The first act to grace the stage was Alt-pop duo Nightly, whose ambient sounds and tingly, creamy vocals set the bar for the rest of the evening. Singer Jonathan Capeci stepped up to the microphone wearing a K. Flay muscle shirt and his recognizable pre-Nick Jonas solo career frohawk hair. With him, stood a tan and sinewy Joey Beretta, cool and collected. The duo performed songs off their debut Honest EP. Especially notable was their performance of "XO," the single that sky-rocketed them into the limelight. Borrowing from each other's energy in cousin-like fraternity, the guys swayed and jammed merrily.
Shocking the audience next was Greta Van Fleet who opened with "Highway Tune," a single off their debit EP Black Smoke Rising. The song has the potential to be the unsoiled version of what "American Woman" by the Guess Who was to teenagers in the '70s. The same could be said for their song "Safari." You just don't hear that kind of rock by contemporary musicians anymore, and half of the members in Greta Van Fleet haven't even graduated from high school yet! It is clear from their sound that the band grew up on vinyl.
Singer Josh Kiszka's jaunt to the stage was captured by a blaze of glory and lights. With a level of showmanship matching that of rock legend Freddie Mercury, the 21-year-old pulled the audience in with candor and a style of dress meant to impress. He wore an opened dragon vest that looked like it traveled from the Midwest all the way to China Town. On his chest he bore a weighty, silver statement necklace that would make any vintage jewelry collector's jaw drop. More jaws dropped the second Josh opened his mouth. His range almost reached rock 'n' roll heaven. The imperfections in his voice, the distressed, antique spirit of his words, the bluesy hues and copper tones of Woodstocks past came filtering into the theater and blew eardrums away.
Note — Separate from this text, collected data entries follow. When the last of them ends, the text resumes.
(* ===== verification/Wire.v ===== *)
(** * Remote documents and the platform
    ([packages/core/src/core/types.ts], [retention.ts], [internals.ts])

    The JSON documents the engine reads and writes, as typed values; the paths
    they live at; the retention policy; and the platform services under the code
    (JSON text, UTF-8, AES-GCM, SHA-256) as an interface with the laws the
    protocol relies on. *)

From S2P Require Import Prelude JsString Hlc Values.
From Stdlib Require String.

Open Scope stdpp_scope.

(** ** Documents *)

Record RetentionPolicyInput := mkRetentionInput {
  ri_compactAfterMs : option jsnum; ri_maxOfflineDurationMs : option jsnum }.
Record RetentionPolicy := mkRetention { compactAfterMs : jsnum; maxOfflineDurationMs : jsnum }.

Record ServerConfig := mkServer {
  sv_managed : bool; sv_relayUrl : option string; sv_serverId : string }.

(** A manifest without its [contentHash]: the object the hash is computed on.
    [retention], [lineage] and [encrypted] may be absent in stored manifests. *)
Record ManifestPayload := mkManifestPayload {
  m_generation : Z; m_parentGeneration : Z; m_writtenBy : string; m_writtenAt : string;
  m_version : Z; m_meshId : string; m_schema : Z; m_encrypted : option bool;
  m_server : ServerConfig; m_createdAt : string; m_epoch : Z; m_watermarkHlc : string;
  m_snapshotPath : option string; m_deltaPath : option string;
  m_retention : option RetentionPolicyInput; m_lineage : option jsnum }.
Record Manifest := mkManifest { m_payload : ManifestPayload; contentHash : string }.

Record ManifestPointer := mkPointer { mp_currentGeneration : Z; mp_file : string }.

(** [tables] keeps, per table, the rows in the order of the object's fields. *)
Record Snapshot := mkSnapshot {
  sn_snapshotId : string; sn_timestamp : string; sn_hlc : string; sn_epoch : Z;
  sn_schemaVersion : Z; sn_coveredChangeFiles : option (list string);
  sn_tables : list (string * list (string * Row)) }.

(** What the decoders inspect of a change or snapshot payload. *)
Record MeshPayload := mkMeshPayload {
  pl_hasMesh : bool; pl_meshId : option string; pl_kind : string;
  pl_entry : option ChangeEntry; pl_snapshot : option Snapshot }.

Record DeviceMetadata := mkDevice {
  dm_deviceId : string; dm_registeredAt : option string; dm_lastSeenAt : option string;
  dm_userId : option string; dm_name : option string; dm_displayName : option string;
  dm_deviceType : option string; dm_retired : option bool;
  dm_observedManifestGeneration : option Z; dm_observedEpoch : option Z;
  dm_observedWatermarkHlc : option string; dm_observedAt : option string;
  dm_cutOffAt : option string; dm_cutOffReason : option string }.

Record ChangesHead := mkHead { latestHlc : option string }.

Inductive Doc :=
  | DPayload (p : MeshPayload)
  | DManifest (m : Manifest)
  | DPointer (p : ManifestPointer)
  | DDevice (d : DeviceMetadata)
  | DHead (h : ChangesHead)
  | DOther (v : jsval).

Record FileEntry := mkFile {
  fe_name : string; fe_path : string; fe_size : Z; fe_modifiedTime : string }.

(** ** Documents that JSON text reproduces

    [JSON.stringify] writes [undefined], [NaN] and dates as something else, so
    only documents without them come back as they were. *)
Definition json_op (op : Op) : bool :=
  match op with
  | UpsertOp _ _ cols => forallb (λ kc, json_value (value kc.2)) cols
  | DeleteOp _ _ _ => true
  end.
Definition json_entry (e : ChangeEntry) : bool := forallb json_op (ce_ops e).
Definition json_row (row : Row) : bool :=
  forallb (λ kc, json_value (value kc.2)) (map_to_list (payload row)).
Definition json_snapshot (s : Snapshot) : bool :=
  forallb (λ t, forallb (λ kr, json_row kr.2) t.2) (sn_tables s).
Definition json_num (o : option jsnum) : bool := from_option num_finite true o.
Definition json_doc (d : Doc) : bool :=
  match d with
  | DPayload p => from_option json_entry true (pl_entry p) &&
                  from_option json_snapshot true (pl_snapshot p)
  | DManifest m => json_num (m_lineage (m_payload m)) &&
                   from_option (λ r, json_num (ri_compactAfterMs r) &&
                                     json_num (ri_maxOfflineDurationMs r)) true
                     (m_retention (m_payload m))
  | DPointer _ | DDevice _ | DHead _ => true
  | DOther v => json_value v
  end.

(** ** The platform

    [encryptEntry] stands for AES-GCM encryption with the initialisation vector
    of the call; [decryptEntry] for decryption, which fails on any bytes it cannot
    authenticate; [hashPayload] for [computeContentHash]. *)
Class Platform := {
  Text : Type;
  Bytes : Type;
  CryptoKey : Type;
  byteLength : Bytes → Z;
  stringify : Doc → Text;
  parse : Text → result Doc;
  encodeText : Text → Bytes;
  decodeText : Bytes → Text;
  encryptEntry : CryptoKey → Text → Bytes;
  decryptEntry : CryptoKey → Bytes → result Text;
  hashPayload : ManifestPayload → string;
  parse_stringify d : json_doc d = true → parse (stringify d) = Ok d;
  decode_encode t : decodeText (encodeText t) = t;
  decrypt_encrypt k t : decryptEntry k (encryptEntry k t) = Ok t;
}.

(** ** Paths ([internals.ts]) *)
Section paths.
Context (root : string).
Definition manifestPointer : string := root +:+ "/manifest.json".
Definition manifestFile (generation : Z) : string :=
  root +:+ "/manifest-" +:+ num_toString 10 (Num generation) +:+ ".json".
Definition devicesFolder : string := root +:+ "/devices".
Definition deviceFile (deviceId : string) : string :=
  root +:+ "/devices/" +:+ deviceId +:+ ".json".
Definition mainlineFolder : string := root +:+ "/mainline".
Definition changesFolder : string := root +:+ "/changes".
Definition changesHead : string := changesFolder +:+ "/head.json".
Definition changeFile (fileName : string) : string := changesFolder +:+ "/" +:+ fileName.
End paths.

(** ** Retention ([retention.ts]) *)
Definition DAY_MS : Z := 24 * 60 * 60 * 1000.
Definition DEFAULT_COMPACT_AFTER_MS : Z := 7 * DAY_MS.
Definition DEFAULT_MAX_OFFLINE_DURATION_MS : Z := 30 * DAY_MS.

Definition finitePositiveDuration (name : string) (v : jsnum) : result jsnum :=
  if negb (num_finite v) || num_leb v (Num 0)
  then Throw (RangeErr (name +:+ " must be a positive finite duration in milliseconds"))
  else Ok v.

Definition resolveRetentionPolicy (input : option RetentionPolicyInput) : result RetentionPolicy :=
  c ← finitePositiveDuration "retention.compactAfterMs"
        (default (Num DEFAULT_COMPACT_AFTER_MS) (input ≫= ri_compactAfterMs));
  m ← finitePositiveDuration "retention.maxOfflineDurationMs"
        (default (Num DEFAULT_MAX_OFFLINE_DURATION_MS) (input ≫= ri_maxOfflineDurationMs));
  Ok (mkRetention c m).

(** Policies the resolver can return. *)
Definition retention_ok (p : RetentionPolicy) : Prop :=
  num_gtb (compactAfterMs p) (Num 0) = true ∧ num_gtb (maxOfflineDurationMs p) (Num 0) = true.

Lemma duration_ok name v v' : finitePositiveDuration name v = Ok v' →
  v' = v ∧ num_gtb v (Num 0) = true.
Proof.
  unfold finitePositiveDuration, num_gtb, num_ltb, num_leb. destruct v as [|z]; simpl; [done|].
  destruct (Z.leb_spec z 0); [done|]. intros [= <-]. split; [done|]. apply Z.ltb_lt. lia.
Qed.
Lemma duration_accepts name z : (0 < z)%Z → finitePositiveDuration name (Num z) = Ok (Num z).
Proof.
  intros Hz. unfold finitePositiveDuration, num_leb. simpl. destruct (Z.leb_spec z 0); [lia|done].
Qed.

Lemma resolve_ok input p : resolveRetentionPolicy input = Ok p → retention_ok p.
Proof.
  unfold resolveRetentionPolicy, mbind, result_bind.
  destruct (finitePositiveDuration "retention.compactAfterMs" _) as [c|] eqn:E1; [|done].
  destruct (finitePositiveDuration "retention.maxOfflineDurationMs" _) as [m|] eqn:E2; [|done].
  intros [= <-]. apply duration_ok in E1 as [-> ?], E2 as [-> ?]. done.
Qed.

(** ** Path facts shared by the protocol proofs *)
Lemma str_app_inj_l a b c : a +:+ b = a +:+ c → b = c.
Proof.
  induction a as [|x a IH]; [done|]. rewrite !str_app_cons. intros [= E]. by apply IH.
Qed.
Lemma str_app_inj_r a b c : a +:+ c = b +:+ c → a = b.
Proof.
  intros E. pose proof (f_equal String.length E) as Hl. rewrite !str_length_app in Hl.
  assert (String.length a = String.length b) as Hlen by lia.
  pose proof (f_equal (str_take (String.length a)) E) as Et.
  rewrite str_take_app, Hlen, str_take_app in Et. done.
Qed.
Lemma changeFile_inj root f f' : changeFile root f = changeFile root f' → f = f'.
Proof. unfold changeFile. intros E. by do 2 apply str_app_inj_l in E. Qed.
(* ===== verification/Observation.v ===== *)
(** * The change observation ledger
    ([packages/core/src/core/change-observation.ts])

    Which change files this endpoint has processed, kept in the [meta] records of
    the local store.  The ledger of one sync step is loaded, extended, and merged back
    under a per-store writer gate, so every block the code runs under
    [withObservationWrite] is one atomic action on the store here, and
    concurrency is the interleaving of those actions. *)

From S2P Require Import Prelude JsString Hlc Values JsMap LocalStore Wire.
From Stdlib Require Import Ascii.
From Stdlib Require String.

Open Scope stdpp_scope.

Definition OBSERVATION_META_KEY : string := "changeObservation".

(** ** Stored state *)

Record StoredObservationState := mkStored {
  so_generation : Z; so_globalHighWaterHlc : string;
  so_seenChangeFiles : gset string; so_writerFrontiers : gmap string string }.

(** All elements strings, as a set; [None] is the code's [null]. *)
Fixpoint strings_of (l : list jsval) : option (list string) :=
  match l with
  | [] => Some []
  | VStr s :: l => cons s <$> strings_of l
  | _ => None
  end.
Definition parseSeenChangeFiles (v : jsval) : option (gset string) :=
  match v with
  | VArr l => list_to_set <$> strings_of l
  | _ => None
  end.
Definition list_entry (prefix : string) (pf : string * StoredFile) : list FileEntry :=
  if startsWith pf.1 prefix then
    let remaining := slice_from pf.1 (Z.of_nat (String.length prefix)) in
    if negb (includes_slash remaining) then [file_entry remaining pf.1 pf.2] else []
  else [].
Definition mem_listFiles (folderPath : string) : M MemoryAdapter (list FileEntry) := gets (λ a,
  ma_files a ≫= list_entry (folder_prefix folderPath)).

Definition mem_listFolders (folderPath : string) : M MemoryAdapter (list string) := gets (λ a,
  let prefix := folder_prefix folderPath in
  let from_files := foldl (λ names path,
    if startsWith path prefix then
      let remaining := slice_from path (Z.of_nat (String.length prefix)) in
      let slash := indexOf remaining "/" 0 in
      if (0 <? slash)%Z then add_to_set (slice remaining 0 slash) names else names
    else names) [] (ma_files a).*1 in
  foldl (λ names folder,
    if startsWith folder prefix then
      let remaining := slice_from folder (Z.of_nat (String.length prefix)) in
      if truthy remaining && negb (includes_slash remaining)
      then add_to_set remaining names else names
    else names) from_files (ma_folders a)).

Definition mem_readFile (path : string) : M MemoryAdapter Bytes := λ a,
  match assoc path (ma_files a) with
  | None => (Throw (JsError ("Object not found: " +:+ path)), a)
  | Some f => (Ok (sf_data f), a)
  end.
(** [data] is the byte form; the engine passes bytes. *)
Definition mem_writeFile (path : string) (data : Bytes) : M MemoryAdapter () := modify (λ a,
  with_files (map_set path (mkStoredFile data (ma_now a)) (ma_files a)) a).
Definition mem_deleteFile (path : string) : M MemoryAdapter () := modify (λ a,
  with_files (map_delete path (ma_files a)) a).

(** [path.split("/").pop() || path]. *)
Definition base_name (path : string) : string :=
  let i := lastIndexOf path "/" in
  let last := if (i =? -1)%Z then path else slice_from path (i + 1) in
  if truthy last then last else path.
Definition mem_getFileMetadata (path : string) : M MemoryAdapter (option FileEntry) := gets (λ a,
  match assoc path (ma_files a) with
  | None => None
  | Some f => Some (file_entry (base_name path) path f)
  end).

(** ** Durable files and their seal guards *)
Definition requireSealGuard (path : string) (presented : option string)
    : M MemoryAdapter () := λ a,
  match opt_truthy (assoc path (ma_sealGuards a)) with
  | Some expected =>
      if bool_decide (presented = Some expected) then (Ok (), a)
      else (Throw (JsError ("Stored file " +:+ path +:+
              " is sealed; its key is required to overwrite or delete it")), a)
  | None => (Ok (), a)
  end.

Definition mem_putStoredFile (path : string) (data : Bytes)
    (uploadedByDeviceId sealGuard : option string) : M MemoryAdapter StoredFileMetadata :=
  requireSealGuard path sealGuard;;
  mem_writeFile path data;;
  modify (λ a, with_stored (ma_storedFileMetadata a)
    (match opt_truthy sealGuard with
     | Some g => map_set path g (ma_sealGuards a)
     | None => map_delete path (ma_sealGuards a)
     end) a);;
  ((λ a,
    let meta := mkStoredMeta (base_name path) path (byteLength data) (ma_now a)
                  (Some (ma_now a)) uploadedByDeviceId (Some (byteLength data)) None (Some 0%Z) in
    (Ok meta, with_stored (map_set path meta (ma_storedFileMetadata a)) (ma_sealGuards a) a))
   : M MemoryAdapter StoredFileMetadata).

Definition mem_getStoredFile (path : string) : M MemoryAdapter Bytes :=
  bytes ← mem_readFile path;
  modify (λ a,
    match assoc path (ma_storedFileMetadata a) with
    | Some m =>
        with_stored (map_set path
          (mkStoredMeta (sm_name m) (sm_path m) (sm_size m) (sm_modifiedTime m) (sm_uploadedAt m)
             (sm_uploadedByDeviceId m) (sm_storedSize m) (Some (ma_now a))
             (Some (default 0 (sm_useCount m) + 1)%Z)) (ma_storedFileMetadata a))
          (ma_sealGuards a) a
    | None => a
    end);;
  mret bytes.

Definition mem_deleteStoredFile (path : string) (sealGuard : option string)
    : M MemoryAdapter () :=
  requireSealGuard path sealGuard;;
  mem_deleteFile path;;
  modify (λ a, with_stored (map_delete path (ma_storedFileMetadata a))
                 (map_delete path (ma_sealGuards a)) a).

Definition mem_getStoredFileMetadata (path : string)
    : M MemoryAdapter (option StoredFileMetadata) := λ a,
  match assoc path (ma_storedFileMetadata a) with
  | Some m => (Ok (Some m), a)
  | None =>
      (file ← mem_getFileMetadata path;
       mret (match file with
             | Some f => Some (mkStoredMeta (fe_name f) (fe_path f) (fe_size f)
                                 (fe_modifiedTime f) None None (Some (fe_size f)) None None)
             | None => None
             end)) a
  end.

(** The test helper [reset]: the folder cache and the seal guards stay. *)
Definition mem_reset : M MemoryAdapter () := modify (λ a,
  mkAdapter [] [] (ma_sealGuards a) [] (ma_authenticated a) (ma_ensuredFolders a) (ma_now a)).

Definition mem_filesOf (a : MemoryAdapter) : gmap string Bytes :=
  sf_data <$> (list_to_map (ma_files a) : gmap string StoredFile).

(** ** Lookups *)
Lemma filesOf_lookup a p : mem_filesOf a !! p = sf_data <$> assoc p (ma_files a).
Proof.
  unfold mem_filesOf. rewrite lookup_fmap. f_equal. induction (ma_files a) as [|[k f] l IH]; simpl.
  - apply lookup_empty.
  - destruct (String.eqb_spec p k) as [->|]; [apply lookup_insert_eq|].
    by rewrite lookup_insert_ne.
Qed.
On drums was childhood friend Danny Wagner and on guitar Sam and Josh Kiszka, who played to absolute perfection in "Black Smoke Rising," "Flower Power" and "Safari." Greta Van Fleet has a sound that fans will grow protective over. Many comparisons have already been made to Led Zeppelin and Lynyrd Skynyrd (at the end of their set, a large bearded man behind me yelled, "You didn't play "Free Bird." You suck!). Those kinds of remarks will follow the Michigan band throughout their career. They will be held to a higher standard because I predict fans will trust them with their digestive decisions. Serious fans will want the real deal forever, a non-Buzzfeedable version of bluesy rock. I think Greta Van Fleet will live up to the challenge.
Last but not least, the final act the crowd had been waiting for, British rock band The Struts, waltzed onto the stage. Luke Spiller was as glamorous as could be. His look appeared to be inspired by Prince, or so I believed. As they began to play "Kiss This" from their first studio album Everybody Wants, the holy ghost entered the singer's body and forced him into tremors. He wavered between tremoring and a James Brown shuffle that perked up the audience. Not one person was idle near the pit. Everybody was aghast, everybody was beguiled. Luke Spiller was drenched in sweat by the middle of the band's set, but he caught a second wind. The Struts continued with the softer "Mary Go Round" and "Only Just a Call Away," until finally transitioning into their radio wave knockout "Could've been me." Nearing the end of their performance, Luke approached the microphone and announced to an already informed crowd the passing of Soundgarden singer Chris Cornell. The venue fell silent for a minute and he continued, "In times like these, we need to stick together." As a music fan, I don't think I could have asked for a better concert send-off than that.